## [INSTRUCTIONS TO FOLLOW]
Please write out exactly the lines of the data below from the line holding "Definition Get (c" through the line holding "(** The body", and leave out the rest.

================================

Lemma get_variant_value_raises_only_unknown_guard_witness :
  (∃ r, get_variant_value Example_resolution.fm Example_resolution.plain
          [Example_resolution.select_none] [] = Ok r)
  ∧ ∃ v, v ∈ variants Example_resolution.unknown_guard
         ∧ UnknownFeature "Mul" = UnknownFeature (guard_name v)
         ∧ guard_name v ∉ fm_features Example_resolution.fm.
Proof.
  split.
  - apply (proj1 (get_variant_value_raises_only_unknown_guard _ _ _ _)).
    repeat constructor.
  - apply (proj2 (get_variant_value_raises_only_unknown_guard
                    Example_resolution.fm Example_resolution.unknown_guard
                    [Example_resolution.select_none] [])).
    reflexivity.
Defined.

(** X6. When no variant identifier of the variation point contains ['.'],
    the attribute tables play no part in the resolution: any two lists of
    attribute tables give the same result. *)
Theorem get_variant_value_plain_ignores_attributes (fm : FeatureModel)
    (vp : VariationPoint) (configurations : list Configuration)
    (attributes attributes' : list (gmap string string))
    (Hplain : Forall (λ v, in_str "."%char (identifier v) = false) (variants vp)) :
  get_variant_value fm vp configurations attributes
  = get_variant_value fm vp configurations attributes'.
Proof.
  unfold get_variant_value.
  induction Hplain as [|v vs Hv _ IH]; [done|].
  cbn [get_variant_value_loop]. unfold candidate_value.
  by rewrite Hv, IH.
Qed.
(** * The per-device dispatch core of serial-server (package [listener])

    A shallow embedding of the request cache, the pending request with its
    single-shot completion channel, and the write queue that serialises
    client requests onto the half-duplex serial link, followed by the
    properties of the specification that are settled against it.

    Conventions of the embedding
    - [uint64] values are integers in [0, 2^64); arithmetic on them wraps.
    - [time.Time] is an integer count of nanoseconds since Go's zero instant,
      so [IsZero] is equality with [0]; [time.Duration] is an [int64] count
      of nanoseconds: [Sub] saturates and multiplication wraps, as in Go.
    - A [*PendingRequest] is a record carrying the address of the object;
      pointer comparison is comparison of addresses.  The lists of the queue
      own the objects they refer to: [SentAt] is only written through the
      head of [pending], the pointer kept in [inflight] is only tested for
      presence, and the finishers run on objects the queue has let go.
    - Every section of code that runs under [q.mu] is one atomic step that
      reads the clock once; goroutines started with [go] and calls on the
      serial port or the issue log are returned as a list of events. *)

From Stdlib Require Import ZArith List Lia.
From Stdlib.Strings Require Import Byte.
From stdpp Require Import base gmap strings list fin_maps sorting.

Local Open Scope Z_scope.

(** ** Machine integers *)

Definition wrap_uint64 (x : Z) : Z := x mod 2 ^ 64.

Definition wrap_int64 (x : Z) : Z := (x + 2 ^ 63) mod 2 ^ 64 - 2 ^ 63.

(** ** package time *)

Module time.

Abbreviation Time := Z.
Abbreviation Duration := Z.

Definition minDuration : Duration := - 2 ^ 63.
Definition maxDuration : Duration := 2 ^ 63 - 1.

Definition Nanosecond : Duration := 1.
Definition Millisecond : Duration := 1000000.
Definition Second : Duration := 1000000000.

Definition IsZero (t : Time) : bool := t =? 0.

(** [After t u] is Go's [t.After(u)], [Before t u] is [t.Before(u)]. *)
Definition After (t u : Time) : bool := u <? t.
Definition Before (t u : Time) : bool := t <? u.

Definition Add (t : Time) (d : Duration) : Time := t + d.

(** [Sub t u] is Go's [t.Sub(u)]: the difference, saturated to the range
    of a [Duration]. *)
Definition Sub (t u : Time) : Duration :=
  if maxDuration <? t - u then maxDuration
  else if t - u <? minDuration then minDuration
  else t - u.

(** Multiplication of a [Duration] by a constant, in [int64]. *)
Definition Mul (d : Duration) (k : Z) : Duration := wrap_int64 (d * k).

End time.

Definition defaultCacheTTL : time.Duration := 5 * time.Second.
Definition requestTimeout : time.Duration := 3 * time.Second.
Definition respFlushTimeout : time.Duration := 50 * time.Millisecond.

(** ** hashData *)

Definition offset64 : Z := 14695981039346656037.
Definition prime64 : Z := 1099511628211.

Definition uint64_of_byte (b : byte) : Z := Z.of_N (Byte.to_N b).

(** The loop of [hashData]: [hash ^= uint64(b); hash *= prime64]. *)
Definition hashData (data : list byte) : Z :=
  fold_left
    (fun hash b => wrap_uint64 (Z.lxor hash (uint64_of_byte b) * prime64))
    data offset64.

(** FNV-1a as the specification words it: start from the offset basis and,
    byte by byte, XOR the byte into the hash and then multiply by the prime,
    in 64-bit arithmetic. *)
Fixpoint fnv1a_from (h : Z) (data : list byte) : Z :=
  match data with
  | [] => h
  | b :: rest =>
      fnv1a_from ((Z.lxor h (Z.of_N (Byte.to_N b)) * 1099511628211) mod 2 ^ 64) rest
  end.

Definition fnv1a_64 (data : list byte) : Z :=
  fnv1a_from 14695981039346656037 data.

(** ** RequestCache *)

Record cacheEntry := {
  data : list byte;
  expireAt : time.Time
}.

Module RequestCache.

Abbreviation t := (gmap Z cacheEntry).

Definition NewRequestCache : t := ∅.

Definition Get (c : t) (hash : Z) (now : time.Time) : option (list byte) :=
  match c !! hash with
  | None => None
  | Some entry =>
      if time.After now (expireAt entry) then None else Some (data entry)
  end.

Definition SetWithTTL (c : t) (hash : Z) (d : list byte)
    (ttl : time.Duration) (now : time.Time) : t :=
  <[hash := {| data := d; expireAt := time.Add now ttl |}]> c.

(** [Set] of the source; the name is reserved in Rocq. *)
Definition Set_ (c : t) (hash : Z) (d : list byte) (now : time.Time) : t :=
  SetWithTTL c hash d defaultCacheTTL now.

(** The body of the loop of [CleanupExpired], for one entry of the map. *)
Definition sweep_entry (now : time.Time) (kv : Z * cacheEntry) (c : t) : t :=
  if time.After now (expireAt kv.2) then delete kv.1 c else c.

(** [for hash, entry := range c.cache]: the loop visits every entry of the
    map once, in an order Go leaves unspecified, and deletes from the map
    it ranges over. *)
Definition CleanupExpired (c : t) (now : time.Time) : t :=
  foldr (sweep_entry now) c (map_to_list c).

End RequestCache.

(** ** Channels of capacity one

    [ResponseCh] is made by [make(chan []byte, 1)].  Only the sending side is
    modelled.  A send on a closed channel and a second close panic, and a
    send on a full channel that nobody drains never returns; each of them
    leaves the channel in the absorbing state [Fault]. *)

Inductive chan :=
| Open (buf : list (list byte))
| Closed (buf : list (list byte))
| Fault.

Definition make_chan : chan := Open [].

Definition chan_send (ch : chan) (v : list byte) : chan :=
  match ch with
  | Open [] => Open [v]
  | _ => Fault
  end.

Definition chan_close (ch : chan) : chan :=
  match ch with
  | Open buf => Closed buf
  | _ => Fault
  end.

(** ** PendingRequest *)

Record PendingRequest := {
  addr : nat;
  ID : Z;
  ClientID : string;
  DataHash : Z;
  Request : list byte;
  ResponseCh : chan;
  Timestamp : time.Time;
  SentAt : time.Time;
  done : bool
}.

Definition set_SentAt (r : PendingRequest) (t : time.Time) : PendingRequest :=
  {| addr := addr r; ID := ID r; ClientID := ClientID r;
     DataHash := DataHash r; Request := Request r;
     ResponseCh := ResponseCh r; Timestamp := Timestamp r;
     SentAt := t; done := done r |}.

Definition set_done (r : PendingRequest) : PendingRequest :=
  {| addr := addr r; ID := ID r; ClientID := ClientID r;
     DataHash := DataHash r; Request := Request r;
     ResponseCh := ResponseCh r; Timestamp := Timestamp r;
     SentAt := SentAt r; done := true |}.

Definition set_ResponseCh (r : PendingRequest) (ch : chan) : PendingRequest :=
  {| addr := addr r; ID := ID r; ClientID := ClientID r;
     DataHash := DataHash r; Request := Request r;
     ResponseCh := ch; Timestamp := Timestamp r;
     SentAt := SentAt r; done := done r |}.

(** [r.ResponseCh <- data] and [close(r.ResponseCh)] on the object. *)
Definition send_on (r : PendingRequest) (d : list byte) : PendingRequest :=
  set_ResponseCh r (chan_send (ResponseCh r) d).

Definition close_on (r : PendingRequest) : PendingRequest :=
  set_ResponseCh r (chan_close (ResponseCh r)).

(** [r.done.Swap(true)] returns the old flag; the function goes on only
    when that was [false]. *)
Definition finishWithResponse (r : PendingRequest) (d : list byte)
    : PendingRequest :=
  if done r then r
  else close_on (send_on (set_done r) d).

Definition finishNoResponse (r : PendingRequest) : PendingRequest :=
  if done r then r
  else close_on (set_done r).

(** ** Finishers that race

    Several goroutines call a finisher on the same object.  Each call is a
    short program whose steps interleave with those of the others:
    the atomic [Swap], then the channel operations. *)

Module Race.

Inductive call :=
| WithResponse (d : list byte)          (* r.finishWithResponse(d) *)
| NoResponse.                           (* r.finishNoResponse() *)

Inductive pc :=
| Entry (c : call)                      (* before [r.done.Swap(true)] *)
| Won (c : call)                        (* the swap returned [false] *)
| Sent                                  (* [r.ResponseCh <- data] is done *)
| Returned.

(** One step of a goroutine on the shared object. *)
Definition advance (r : PendingRequest) (p : pc) : PendingRequest * pc :=
  match p with
  | Entry c => if done r then (r, Returned) else (set_done r, Won c)
  | Won (WithResponse d) => (send_on r d, Sent)
  | Won NoResponse => (close_on r, Returned)
  | Sent => (close_on r, Returned)
  | Returned => (r, Returned)
  end.

Record config := {
  obj : PendingRequest;
  threads : list pc
}.

(** The scheduler lets goroutine [i] take its next step. *)
Definition step (cfg : config) (i : nat) : config :=
  match threads cfg !! i with
  | None => cfg
  | Some p =>
      let '(r, p') := advance (obj cfg) p in
      {| obj := r; threads := <[i := p']> (threads cfg) |}
  end.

================================

## [WRITTEN ANSWER]
Definition Get (c : t) (hash : Z) (now : time.Time) : option (list byte) :=
  match c !! hash with
  | None => None
  | Some entry =>
      if time.After now (expireAt entry) then None else Some (data entry)
  end.

Definition SetWithTTL (c : t) (hash : Z) (d : list byte)
    (ttl : time.Duration) (now : time.Time) : t :=
  <[hash := {| data := d; expireAt := time.Add now ttl |}]> c.

(** [Set] of the source; the name is reserved in Rocq. *)
Definition Set_ (c : t) (hash : Z) (d : list byte) (now : time.Time) : t :=
  SetWithTTL c hash d defaultCacheTTL now.

(** The body of the loop of [CleanupExpired], for one entry of the map. *)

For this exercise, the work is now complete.